Left-wing MSNBC anchor Lawrence O'Donnell was forced in 2019 to give an on-air retraction to his report a day earlier that Russian oligarchs co-signed loans for Trump at Deutsche Bank.
BuzzFeed News set the media world ablaze with a 2019 story that Trump had directed former attorney Michael Cohen to lie to Congress, leading to feverish speculation of impeachment. However, the Robert Mueller team responded directly to the story and said it wasn't true.
In 2017, ABC News' Brian Ross reported Trump had directed future National Security Adviser Michael Flynn to contact Russian leaders while still a candidate, sending the stock market tumbling as his critics rejoiced at the smoking-gun proof of conspiracy with the Kremlin. That same day however, ABC clarified that Trump ordered Flynn to do so after he'd been elected, a rather perfunctory action amid a presidential transition.
Jacob Blake incident
In August, police shot a Black man named Jacob Blake in Kenosha, Wis., while trying to arrest him after a domestic incident, leading to violent uprisings and protests in the city. The media widely reported he was unarmed, including in a USA Today fact-check declaring the notion he brandished a knife before the shooting "false."
He later admitted in a January ABC News interview, however, that he dropped a pocket knife and picked it up as he returned to his car, where he was shot in the back. That confirmed what prosecutors said a week earlier about Blake being armed with a "razor blade-type knife" as they elected not to charge officers in the shooting.
USA Today added an editor's note with the new information but did not change its rating, saying, "ratings are based on what is known at the time. When this statement was made in August 2020, it was not clear what Blake was holding or when, given the grainy cell phone video and lack of detail released by police."

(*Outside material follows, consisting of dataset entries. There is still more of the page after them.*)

(** What a field of a record can hold. *)
Inductive PyVal : Type :=
| PNone
| PStr (s : string)
| PInt (z : Z)
| PFloat (x : float64).

(** [bool(v)] for a local that is [None] or a numpy float: [None] and
    the two zeros are falsy, everything else (NaN included) is truthy. *)
Definition truthy (v : option float64) : bool :=
  match v with
  | None => false
  | Some x => negb (iszero x)
  end.

(** [pd.notna(v)] *)
Definition notna (v : option float64) : bool :=
  match v with
  | None => false
  | Some x => negb (isnan x)
  end.

(** [int(x)]: truncation toward zero of the value [(-1)^s * m * 2^e];
    [int(inf)] raises OverflowError and [int(nan)] ValueError. *)
Definition int (x : float64) : result Z :=
  match x with
  | S754_zero _ => Ok 0
  | S754_infinity _ => Raise OverflowError
  | S754_nan => Raise ValueError
  | S754_finite s m e =>
      Ok (Z.quot (cond_Zopp s (Zpos m) * 2 ^ Z.max 0 e) (2 ^ Z.max 0 (- e)))
  end.

(** [str(n)] for an int *)
Definition str (n : Z) : string := NilZero.string_of_int (Z.to_int n).

(** [s.zfill(w)] for an unsigned numeral *)
Fixpoint pad (k : nat) (s : string) : string :=
  match k with
  | O => s
  | S k' => String "0" (pad k' s)
  end.

Definition zfill (w : nat) (s : string) : string :=
  pad (w - String.length s) s.

End Py.

Export Py.

Notation "x <- m ;; k" := (bind m (fun x => k))
  (at level 61, m at next level, right associativity).

(** ** pandas: timestamps and statement tables *)

Module Pandas.

(** A column label of a statement table: a [Timestamp] (a calendar
    date: its month and day are those of a date), or [NaT]. *)
Inductive Timestamp : Type :=
| Stamp (year month day : Z)
| NaT.

Definition Timestamp_eqb (a b : Timestamp) : bool :=
  match a, b with
  | Stamp y m d, Stamp y' m' d' => (y =? y') && (m =? m') && (d =? d')
  | NaT, NaT => true
  | _, _ => false
  end.

(** [ts.year]: an int, and NaN on [NaT]. *)
Definition year (ts : Timestamp) : PyVal :=
  match ts with
  | Stamp y _ _ => PInt y
  | NaT => PFloat nan
  end.

(** [f"Q{(ts.month - 1) // 3 + 1}"]; [NaT.month] is NaN, which
    formats as [nan]. *)
Definition quarter_label (ts : Timestamp) : string :=
  match ts with
  | Stamp _ m _ => "Q" ++ str ((m - 1) / 3 + 1)
  | NaT => "Qnan"
  end.

(** [ts.strftime('%Y-%m-%d')].  The timestamp is formatted through
    the standard [datetime], which has the years 1 to 9999: outside them
    strftime is a NotImplementedError.  The year is written as it is,
    without padding (a year 999 gives [999-05-31]), the month and the
    day on two digits.  NaT does not support strftime: a ValueError. *)
Definition strftime (ts : Timestamp) : result string :=
  match ts with
  | Stamp y m d =>
      if (1 <=? y) && (y <=? 9999) then
        Ok (str y ++ "-" ++ zfill 2 (str m) ++ "-" ++ zfill 2 (str d))
      else Raise NotImplementedError
  | NaT => Raise ValueError
  end.

(** A statement table: row labels, period columns (in the provider's
    order) and the cells, row by row.  A cell that [values] does not
    list is NaN, as pandas fills a ragged frame.  A label can occur more
    than once on either axis. *)
Record DataFrame : Type := mkDataFrame {
  index : list string;
  columns : list Timestamp;
  values : list (list float64)
}.

(** [df.empty]: some axis has length 0. *)
Definition empty (df : DataFrame) : bool :=
  (Nat.eqb (List.length (index df)) 0) || (Nat.eqb (List.length (columns df)) 0).

(** [label in df.index] *)
Definition in_index (label : string) (df : DataFrame) : bool :=
  existsb (String.eqb label) (index df).

(** The positions of [x] in [l], in increasing order. *)
Fixpoint positions {A : Type} (eqb : A -> A -> bool) (x : A) (l : list A)
  : list nat :=
  match l with
  | [] => []
  | y :: l' =>
      if eqb x y then O :: map S (positions eqb x l')
      else map S (positions eqb x l')
  end.

(** [df.loc[label, col]], as the scripts use its result.  A label that
    is on neither axis is a KeyError.  A label that occurs once on each
    axis gives the cell.  On a label that occurs more than once pandas
    returns a Series (or a frame) instead of a cell; the scripts pass
    every value they look up to [pd.notna] in the condition of its
    field, before the record is appended, and the truth value of a
    Series is a ValueError.  Nothing happens to the accumulated records
    between the lookup and that test, and the handler is the same: the
    ValueError is raised here, at the lookup. *)
Definition loc (df : DataFrame) (label : string) (col : Timestamp)
  : result float64 :=
  match positions String.eqb label (index df),
        positions Timestamp_eqb col (columns df) with
  | [], _ => Raise KeyError
  | _, [] => Raise KeyError
  | [i], [j] => Ok (nth j (nth i (values df) []) nan)
  | _, _ => Raise ValueError
  end.

(** [df.loc[label, col] if label in df.index else None] *)
Definition item (df : DataFrame) (label : string) (col : Timestamp)
  : result (option float64) :=
  if in_index label df then x <- loc df label col ;; Ok (Some x)
  else Ok None.

(** [df.loc[label, col] if df is not None and label in df.index else None] *)
Definition item_opt (df : option DataFrame) (label : string) (col : Timestamp)
  : result (option float64) :=
  match df with
  | Some t => item t label col
  | None => Ok None
  end.

End Pandas.

Export Pandas.

(** ** Records *)

(** One record: the dict literal, key by key. *)
Definition Row : Type := list (string * PyVal).

(** [row[key]] *)
Fixpoint get (key : string) (row : Row) : option PyVal :=
  match row with
  | [] => None
  | (k, v) :: row' => if String.eqb key k then Some v else get key row'
  end.

(** [row.keys()] *)
Definition keys (row : Row) : list string := map fst row.

(** [int(v) if pd.notna(v) else None] *)
Definition int_or_none (v : option float64) : result PyVal :=
  if notna v then
    match v with
    | Some x => z <- int x ;; Ok (PInt z)
    | None => Ok PNone
    end
  else Ok PNone.

(** [float(v) if pd.notna(v) else None] *)
Definition float_or_none (v : option float64) : PyVal :=
  if notna v then
    match v with
    | Some x => PFloat x
    | None => PNone
    end
  else PNone.

(** [(num / den) if den and num else None] *)
Definition margin (num den : option float64) : option float64 :=
  if truthy den && truthy num then
    match num, den with
    | Some n, Some d => Some (truediv n d)
    | _, _ => None
    end
  else None.

(** [float(num / den) if den and num else None] *)
Definition ratio_or_none (num den : option float64) : PyVal :=
  if truthy den && truthy num then
    match num, den with
    | Some n, Some d => PFloat (truediv n d)
    | _, _ => PNone
    end
  else PNone.

(** ** The market-data provider *)

(** [yf.Ticker(t)]: the three quarterly tables are fetched when the
    attribute is read; each read can fail, and each table can be [None]. *)
Record Ticker : Type := mkTicker {
  quarterly_income_stmt : result (option DataFrame);
  quarterly_balance_sheet : result (option DataFrame);
  quarterly_cashflow : result (option DataFrame)
}.

Definition Provider : Type := string -> result Ticker.

(** ** The loop shared by the six extractions

    Every extraction is the same pair of nested loops:
<<
    for ticker, name in companies.items():
        try:
            <fetch>
            if income is None or income.empty: continue
            for col in income.columns[:window]:
                try:
                    data.append(<record>)
                except Exception: continue
        except Exception: continue
>>
    [fetch] reads the tables the variant reads, [build] evaluates the
    body of the inner [try] up to the argument of [append]. *)

Section Extraction.

Context {Aux : Type}.
Variable window : nat.
Variable fetch : string -> result (option DataFrame * Aux).
Variable build : string -> string -> DataFrame -> Aux -> Timestamp -> result Row.

Fixpoint for_periods (ticker name : string) (income : DataFrame) (aux : Aux)
    (cols : list Timestamp) (data : list Row) : list Row :=
  match cols with
  | [] => data
  | col :: cols' =>
      match build ticker name income aux col with
      | Ok row => for_periods ticker name income aux cols' (data ++ [row])
      | Raise _ => for_periods ticker name income aux cols' data
      end
  end.

Definition for_ticker (ticker name : string) (data : list Row) : list Row :=
  match fetch ticker with
  | Raise _ => data
  | Ok (None, _) => data
  | Ok (Some income, aux) =>
      if empty income then data
      else for_periods ticker name income aux
             (firstn window (columns income)) data
  end.

Fixpoint for_tickers (companies : list (string * string)) (data : list Row)
  : list Row :=
  match companies with
  | [] => data
  | (ticker, name) :: companies' =>
      for_tickers companies' (for_ticker ticker name data)
  end.

End Extraction.

(** ** scripts/download-real-data.py *)

Module RealData.

Definition companies : list (string * string) :=
  [ ("AAPL", "Apple Inc");
    ("MSFT", "Microsoft Corporation");
    ("GOOGL", "Alphabet Inc");
    ("AMZN", "Amazon.com Inc");
    ("TSLA", "Tesla Inc");
    ("JPM", "JPMorgan Chase");
    ("JNJ", "Johnson & Johnson");
    ("V", "Visa Inc");
    ("WMT", "Walmart Inc");
    ("PG", "Procter & Gamble") ].

(** Lines 34-39: the ticker and its three tables. *)
Definition fetch (yf : Provider) (ticker : string)
  : result (option DataFrame * (option DataFrame * option DataFrame)) :=
  stock <- yf ticker ;;
  quarterly_income <- quarterly_income_stmt stock ;;
  quarterly_balance <- quarterly_balance_sheet stock ;;
  quarterly_cashflow <- quarterly_cashflow stock ;;
  Ok (quarterly_income, (quarterly_balance, quarterly_cashflow)).

(** Lines 58-64: the explicit row when the table has one, else the
    operating income. *)
Definition ebitda_of (quarterly_income : DataFrame) (col : Timestamp)
    (operating_income : option float64) : result (option float64) :=
  if in_index "EBITDA" quarterly_income then
    x <- loc quarterly_income "EBITDA" col ;; Ok (Some x)
  else
    match operating_income with
    | Some x => Ok (Some x)
    | None => Ok None
    end.
(** * Outage dashboard: aggregation engine, normalizer, query layer, snapshot store

    A shallow embedding of the JavaScript sources of the outage dashboard
    (the React front-end variants and the two snapshot endpoints) and the
    properties of the specification checked against them.

    Modelling conventions.
    - JavaScript strings are Rocq strings, a character standing for a code
      unit below 256: [trim] strips the white space and line terminators of
      that range, [toLowerCase] lowers its upper-case letters.
    - JavaScript numbers are binary64 values. A finite one is the rational
      it denotes ([Q]), and every arithmetic operation rounds its exact
      result to the nearest binary64 value, ties to even ([round64],
      subnormal range included); [NaN] is a separate value ([JsNum]).
      Infinities and the sign of zero are outside the model.
    - A JavaScript object used as a dictionary ([feederOut]) is the [gmap]
      of its own properties; a lookup of a name it does not own reads the
      property inherited from [Object.prototype], and a plain assignment to
      [__proto__] is swallowed by the inherited setter. The blob store is a
      [gmap]. A [Map], whose iteration order is the insertion order, is an
      association list.
    - [String.prototype.localeCompare], the text-to-number conversion and
      the random identifier source are parameters of the development. *)

From Stdlib Require Import ZArith QArith Qround Qabs Qpower Qreduction Qcanon Lqa.
From Stdlib Require Import List String Ascii Bool Lia Permutation Sorted DecimalString.
From stdpp Require Import gmap strings.

Import ListNotations.
Local Open Scope string_scope.
Local Open Scope Z_scope.

(** ** Strings *)

(** TAB, LF, VT, FF, CR, SP and NBSP *)
Definition isWhiteSpace (c : ascii) : bool :=
  let n := nat_of_ascii c in
  ((9 <=? n)%nat && (n <=? 13)%nat) || (n =? 32)%nat || (n =? 160)%nat.

Fixpoint trimStart (s : string) : string :=
  match s with
  | String c s' => if isWhiteSpace c then trimStart s' else s
  | EmptyString => EmptyString
  end.

Fixpoint revString (s acc : string) : string :=
  match s with
  | String c s' => revString s' (String c acc)
  | EmptyString => acc
  end.

Definition trimEnd (s : string) : string :=
  revString (trimStart (revString s "")) "".

Definition trim (s : string) : string := trimEnd (trimStart s).

(** A-Z, and the accented capitals 192-222 but for the sign at 215 *)
Definition lowerChar (c : ascii) : ascii :=
  let n := nat_of_ascii c in
  if ((65 <=? n)%nat && (n <=? 90)%nat)
     || ((192 <=? n)%nat && (n <=? 222)%nat && negb (n =? 215)%nat)
  then ascii_of_nat (n + 32) else c.

Fixpoint toLowerCase (s : string) : string :=
  match s with
  | String c s' => String (lowerChar c) (toLowerCase s')
  | EmptyString => EmptyString
  end.

(** [s.startsWith(p)] *)
Definition startsWith (s p : string) : bool := String.prefix p s.

(** [s.includes(p)] *)
Fixpoint includes (s p : string) : bool :=
  String.prefix p s ||
  match s with
  | String _ s' => includes s' p
  | EmptyString => false
  end.

Definition nonEmpty (s : string) : bool :=
  match s with EmptyString => false | String _ _ => true end.

Definition showZ (z : Z) : string := NilZero.string_of_int (Z.to_int z).

(** ** Numbers *)

(** *** Rounding to binary64 *)

Definition pow2 (k : Z) : Q := (2 ^ k)%Q.

(** the integer part of the binary logarithm of a positive rational *)
Definition ilog2 (x : Q) : Z :=
  let l := Z.log2 (Qnum x) - Z.log2 (Zpos (Qden x)) in
  if Qle_bool (pow2 l) x then l else l - 1.

(** the nearest integer, a tie going to the even one *)
Definition RNE (x : Q) : Z :=
  let f := Qfloor x in
  match (x - inject_Z f ?= 1 # 2)%Q with
  | Lt => f
  | Gt => f + 1
  | Eq => if Z.even f then f else f + 1
  end.

(** the exponent of the last place of the binary64 values next to [x]:
    53 significant bits, and no exponent below that of the subnormals *)
Definition quantum (x : Q) : Z := Z.max (ilog2 (Qabs x) - 52) (-1074).

(** the binary64 value nearest to [x], in lowest terms *)
Definition round64 (x : Q) : Q :=
  if Qeq_bool x 0 then 0%Q
  else Qred (inject_Z (RNE (x / pow2 (quantum x))) * pow2 (quantum x)).

(** [x + y], [x - y], [x * y] and [x / y] on numbers *)
Definition fadd (x y : Q) : Q := round64 (x + y).
Definition fsub (x y : Q) : Q := round64 (x - y).
Definition fmul (x y : Q) : Q := round64 (x * y).
Definition fdiv (x y : Q) : Q := round64 (x / y).

(** [x > y] *)
Definition gtb (x y : Q) : bool := negb (Qle_bool x y).

(** [Math.round]: the nearest integer, a tie going towards plus infinity *)
Definition Math_round (x : Q) : Z := Qfloor (x + (1 # 2))%Q.

(** [Math.max(x, y)] *)
Definition Math_max (x y : Q) : Q := if Qle_bool x y then y else x.

(** a number as stored in a record: finite, or [NaN] *)
Inductive JsNum := Num (x : Q) | NaN.
Arguments Num x%_Q.

Definition isFinite (n : JsNum) : bool :=
  match n with Num _ => true | NaN => false end.

(** [Number(x) || 0] on a stored number *)
Definition NumberOr0 (n : JsNum) : Q :=
  match n with Num x => x | NaN => 0%Q end.

(** *** The text of a number *)

Definition pow10 (k : Z) : Q := (10 ^ k)%Q.

(** the integer part of the decimal logarithm of a positive rational *)
Definition ilog10 (x : Q) : Z :=
  let e := ilog2 x * 30103 / 100000 in
  let e := if Qle_bool (pow10 (e + 1)) x then e + 1 else e in
  let e := if Qle_bool (pow10 (e + 1)) x then e + 1 else e in
  let e := if Qle_bool (pow10 e) x then e else e - 1 in
  if Qle_bool (pow10 e) x then e else e - 1.

(** the decimal [s * 10^e] denotes the number [x] *)
Definition readsBack (x : Q) (s e : Z) : bool :=
  Qeq_bool (round64 (inject_Z s * pow10 e)) x.

(** the decimal of fewest digits that denotes [x], as [(s, e)] standing for
    [s * 10^e]; of two of the same length the one closer to [x] *)
Fixpoint shortestDigits (fuel : nat) (x : Q) (n k : Z) : Z * Z :=
  match fuel with
  | O => (0, 0)
  | S fuel' =>
      let e := n - k in
      let t := (x / pow10 e)%Q in
      let lo := Qfloor t in
      let hi := lo + 1 in
      let okLo := (10 ^ (k - 1) <=? lo) && readsBack x lo e in
      let okHi := readsBack x hi e in
      if okLo && okHi then
        match (t - inject_Z lo ?= inject_Z hi - t)%Q with
        | Lt => (lo, e)
        | Gt => (hi, e)
        | Eq => if Z.even lo then (lo, e) else (hi, e)
        end
      else if okLo then (lo, e)
      else if okHi then (hi, e)
      else shortestDigits fuel' x n (k + 1)
  end.

Fixpoint dropZeros (s : string) : string :=
  match s with
  | String "0" s' => dropZeros s'
  | _ => s
  end.

Definition stripTrailingZeros (s : string) : string :=
  revString (dropZeros (revString s "")) "".

Fixpoint zeros (n : nat) : string :=
  match n with O => "" | S n' => String "0" (zeros n') end.

(** the digits [D], [k] of them, and the position [n] of the decimal point;
    plain notation for [-6 < n <= 21], exponent notation otherwise *)
Definition positiveToString (x : Q) : string :=
  let '(s, e) := shortestDigits 17 x (ilog10 x + 1) 1 in
  let all := showZ s in
  let D := stripTrailingZeros all in
  let k := Z.of_nat (String.length D) in
  let n := Z.of_nat (String.length all) + e in
  if (k <=? n) && (n <=? 21) then D ++ zeros (Z.to_nat (n - k))
  else if (0 <? n) && (n <=? 21)
  then substring 0 (Z.to_nat n) D ++ "." ++ substring (Z.to_nat n) (Z.to_nat (k - n)) D
  else if (-6 <? n) && (n <=? 0) then "0." ++ zeros (Z.to_nat (- n)) ++ D
  else
    let mant :=
      if k =? 1 then D
      else substring 0 1 D ++ "." ++ substring 1 (Z.to_nat (k - 1)) D in
    mant ++ "e" ++ (if n - 1 <? 0 then "-" else "+") ++ showZ (Z.abs (n - 1)).

(** [String(x)] on a finite number *)
Definition NumberToString (x : Q) : string :=
  if Qeq_bool x 0 then "0"
  else if Qle_bool 0 x then positiveToString x
  else "-" ++ positiveToString (- x).

(** ** JavaScript values of an imported row *)

Inductive JsVal :=
| JUndefined
| JNull
| JBool (b : bool)
| JNumber (x : Q)
| JString (s : string).
Arguments JNumber x%_Q.

Definition nullish (v : JsVal) : bool :=
  match v with JUndefined | JNull => true | _ => false end.

(** [a ?? b] *)
Definition coalesce (a b : JsVal) : JsVal := if nullish a then b else a.
Infix "??" := coalesce (at level 61, left associativity).

Definition truthy (v : JsVal) : bool :=
  match v with
  | JUndefined | JNull => false
  | JBool b => b
  | JNumber x => negb (Qeq_bool x 0)
  | JString s => nonEmpty s
  end.

(** [String(v)] and, on the values that have the method, [v.toString()] *)
Definition ToString (v : JsVal) : string :=
  match v with
  | JUndefined => "undefined"
  | JNull => "null"
  | JBool true => "true"
  | JBool false => "false"
  | JNumber x => NumberToString x
  | JString s => s
  end.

The misleading narrative that Blake was unarmed was widespread. A CNN segment anchored by Jake Tapper at the time was titled, "Video shows police shoot unarmed Black man," and Tapper himself declared Blake was unarmed in the segment. The online video segment was later stealth-edited to say, "Video shows police shoot 29-year-old Black man," although Tapper's commentary remains.
Trump Eagle T-Shirt Story
USA Today was forced to almost completely retract a fact-check that initially declared it was "true" that a Trump campaign shirt featured a "Nazi symbol" in the form of an imperial eagle.
After an outcry, USA Today announced it was "worth nothing … the eagle is a longtime US symbol, too." It wound up changing its rating to "inconclusive."
Fox News host Greg Gutfeld recalled even more examples of embarrassing media missteps during his opening monologue Thursday night.
"Remember when Time reporter Zeke Miller wrote that a bust of Martin Luther King Jr. Had been removed from the Oval Office? Outrage ensued. Turns out the bust had been there all along, he just hadn't seen it," Gutfeld said.
"How about when the media were convinced Trump had photoshopped his hands to make them look bigger for a White House picture? Or when the press said that Trump threatened to invade Mexico? These people lie more than I did when I was dating. Then there was the tale of Trump killing the fish in the White House koi pond by overfeeding them. Trump renaming Black History Month. Trump easing Russian sanctions. Trump recommending injecting bleach into your veins to beat COVID. All lies were reported as facts."
Fox News' Caitlin McFall and Brian Flood contributed to this report.